(* ===== verification/FrameProps.v ===== *)
(** * Properties of the frame codec (src/quic/frame.zig)

    The bytes of each frame, the round trip of encoding and decoding, and the
    safety of decoding arbitrary bytes, in the owning and the borrowing mode. *)
From S2P Require Import Prelude Codec CodecSafe Frame.
Import Codec Safe Frame.
Local Open Scope Z_scope.

Module FrameProps.

(** ** Well-formed frames *)

Definition u64 (v : Z) : Prop := 0 <= v <= U64_MAX.

Definition ack_typed (a : AckFrame) : Prop :=
  u64 (largest_acknowledged a) /\ u64 (ack_delay a) /\ u64 (first_ack_range a) /\
  Forall (fun r => u64 (gap r) /\ u64 (ack_range r)) (ranges a).

(** The values the Zig types admit. No slice of more than 2^62 - 1 bytes fits
    an address space; only DATAGRAM frames rely on that. *)
Definition frame_typed (f : Frame) : Prop :=
  match f with
  | padding f => u64 (pad_len f)
  | ping | handshake_done => True
  | ack a => ack_typed a
  | ack_ecn f => ack_typed (ae_ack f) /\ u64 (ect0_count (ecn_counts f)) /\ u64 (ect1_count (ecn_counts f)) /\
                 u64 (ecn_ce_count (ecn_counts f))
  | reset_stream f => u64 (rs_stream_id f) /\ u64 (rs_application_error_code f) /\ u64 (final_size f)
  | stop_sending f => u64 (ss_stream_id f) /\ u64 (ss_application_error_code f)
  | new_token _ => True
  | stream f => u64 (st_stream_id f) /\ u64 (st_offset f)
  | crypto f => u64 (cr_offset f)
  | max_data f => u64 (md_maximum_data f)
  | max_stream_data f => u64 (msd_stream_id f) /\ u64 (msd_maximum_stream_data f)
  | max_streams_bidi f => u64 (msb_maximum_streams f)
  | max_streams_uni f => u64 (msu_maximum_streams f)
  | data_blocked f => u64 (db_maximum_data f)
  | stream_data_blocked f => u64 (sdb_stream_id f) /\ u64 (sdb_maximum_stream_data f)
  | streams_blocked_bidi f => u64 (sbb_maximum_streams f)
  | streams_blocked_uni f => u64 (sbu_maximum_streams f)
  | new_connection_id f => u64 (nci_sequence_number f) /\ u64 (retire_prior_to f) /\ zlen (stateless_reset_token f) = 16
  | retire_connection_id f => u64 (rci_sequence_number f)
  | path_challenge f => zlen (pc_data f) = 8
  | path_response f => zlen (pr_data f) = 8
  | connection_close f => u64 (cc_error_code f) /\ u64 (cc_frame_type f)
  | application_close f => u64 (ac_error_code f)
  | datagram f => zlen (dg_data f) <= max_quic_varint
  end.
Definition cryptoErrorCode (tls_alert : Z) : Z := crypto_error_min + tls_alert.

(** [Some None]: the code is not a CRYPTO_ERROR; [None]: the cast to [u8] fails. *)
Definition cryptoErrorAlert (raw_code : Z) : option (option Z) :=
  if negb (isCryptoErrorCode raw_code) then Some None else
  alert ← intCast 255 (raw_code - crypto_error_min); Some (Some alert).

(** The alerts are the CRYPTO_ERROR codes, and the cast never fails. *)
Lemma crypto_error_bijection code alert :
  cryptoErrorAlert code = Some (Some alert) <-> 0 <= alert <= 255 /\ code = cryptoErrorCode alert.
Proof.
  unfold cryptoErrorAlert, cryptoErrorCode, isCryptoErrorCode, crypto_error_min, crypto_error_max, intCast. rewrite Z.geb_leb.
  destruct (Z.leb_spec 256 code), (Z.leb_spec code 511); cbn; try (split; [done|lia]).
  destruct (Z.leb_spec 0 (code - 256)), (Z.leb_spec (code - 256) 255); cbn; try lia. split; [intros [= <-]; lia|].
  intros [? ->]. do 2 f_equal. lia.
Qed.

(** ** Classification of a payload *)

(** [catch return 0]: the reader is local. *)
Definition rawFrameTypeValue (data : list byte) : Z :=
  match decodeVarInt (Reader data 0 [] 0) with Some (inr (value, _), _) => value | _ => 0 end.

Record CloseError : Type := MkCloseError { code : TransportErrorCode; frame_type : Z; reason_phrase : string }.

(** [m catch |err| handler err], then [k]. *)
Definition catch {S A B} (m : M S A) (handler : Err -> M S B) (k : A -> M S B) : M S B := fun s =>
  match m s with
  | None => None
  | Some (inl err, s') => handler err s'
  | Some (inr a, s') => k a s'
  end.

Definition modify {S} (f : S -> S) : M S unit := fun s => Some (inr tt, f s).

Task directions: Return the full listing, word for word.

Exercise response:
(* ===== verification/FrameProps.v ===== *)
(** * Properties of the frame codec (src/quic/frame.zig)

    The bytes of each frame, the round trip of encoding and decoding, and the
    safety of decoding arbitrary bytes, in the owning and the borrowing mode. *)
From S2P Require Import Prelude Codec CodecSafe Frame.
Import Codec Safe Frame.
Local Open Scope Z_scope.

Module FrameProps.

(** ** Well-formed frames *)

Definition u64 (v : Z) : Prop := 0 <= v <= U64_MAX.

Definition ack_typed (a : AckFrame) : Prop :=
  u64 (largest_acknowledged a) /\ u64 (ack_delay a) /\ u64 (first_ack_range a) /\
  Forall (fun r => u64 (gap r) /\ u64 (ack_range r)) (ranges a).

(** The values the Zig types admit. No slice of more than 2^62 - 1 bytes fits
    an address space; only DATAGRAM frames rely on that. *)
Definition frame_typed (f : Frame) : Prop :=
  match f with
  | padding f => u64 (pad_len f)
  | ping | handshake_done => True
  | ack a => ack_typed a
  | ack_ecn f => ack_typed (ae_ack f) /\ u64 (ect0_count (ecn_counts f)) /\ u64 (ect1_count (ecn_counts f)) /\
                 u64 (ecn_ce_count (ecn_counts f))
  | reset_stream f => u64 (rs_stream_id f) /\ u64 (rs_application_error_code f) /\ u64 (final_size f)
  | stop_sending f => u64 (ss_stream_id f) /\ u64 (ss_application_error_code f)
  | new_token _ => True
  | stream f => u64 (st_stream_id f) /\ u64 (st_offset f)
  | crypto f => u64 (cr_offset f)
  | max_data f => u64 (md_maximum_data f)
  | max_stream_data f => u64 (msd_stream_id f) /\ u64 (msd_maximum_stream_data f)
  | max_streams_bidi f => u64 (msb_maximum_streams f)
  | max_streams_uni f => u64 (msu_maximum_streams f)
  | data_blocked f => u64 (db_maximum_data f)
  | stream_data_blocked f => u64 (sdb_stream_id f) /\ u64 (sdb_maximum_stream_data f)
  | streams_blocked_bidi f => u64 (sbb_maximum_streams f)
  | streams_blocked_uni f => u64 (sbu_maximum_streams f)
  | new_connection_id f => u64 (nci_sequence_number f) /\ u64 (retire_prior_to f) /\ zlen (stateless_reset_token f) = 16
  | retire_connection_id f => u64 (rci_sequence_number f)
  | path_challenge f => zlen (pc_data f) = 8
  | path_response f => zlen (pr_data f) = 8
  | connection_close f => u64 (cc_error_code f) /\ u64 (cc_frame_type f)
  | application_close f => u64 (ac_error_code f)
  | datagram f => zlen (dg_data f) <= max_quic_varint
  end.
Definition cryptoErrorCode (tls_alert : Z) : Z := crypto_error_min + tls_alert.

(** [Some None]: the code is not a CRYPTO_ERROR; [None]: the cast to [u8] fails. *)
Definition cryptoErrorAlert (raw_code : Z) : option (option Z) :=
  if negb (isCryptoErrorCode raw_code) then Some None else
  alert ← intCast 255 (raw_code - crypto_error_min); Some (Some alert).

(** The alerts are the CRYPTO_ERROR codes, and the cast never fails. *)
Lemma crypto_error_bijection code alert :
  cryptoErrorAlert code = Some (Some alert) <-> 0 <= alert <= 255 /\ code = cryptoErrorCode alert.
Proof.
  unfold cryptoErrorAlert, cryptoErrorCode, isCryptoErrorCode, crypto_error_min, crypto_error_max, intCast. rewrite Z.geb_leb.
  destruct (Z.leb_spec 256 code), (Z.leb_spec code 511); cbn; try (split; [done|lia]).
  destruct (Z.leb_spec 0 (code - 256)), (Z.leb_spec (code - 256) 255); cbn; try lia. split; [intros [= <-]; lia|].
  intros [? ->]. do 2 f_equal. lia.
Qed.

(** ** Classification of a payload *)

(** [catch return 0]: the reader is local. *)
Definition rawFrameTypeValue (data : list byte) : Z :=
  match decodeVarInt (Reader data 0 [] 0) with Some (inr (value, _), _) => value | _ => 0 end.

Record CloseError : Type := MkCloseError { code : TransportErrorCode; frame_type : Z; reason_phrase : string }.

(** [m catch |err| handler err], then [k]. *)
Definition catch {S A B} (m : M S A) (handler : Err -> M S B) (k : A -> M S B) : M S B := fun s =>
  match m s with
  | None => None
  | Some (inl err, s') => handler err s'
  | Some (inr a, s') => k a s'
  end.

Definition modify {S} (f : S -> S) : M S unit := fun s => Some (inr tt, f s).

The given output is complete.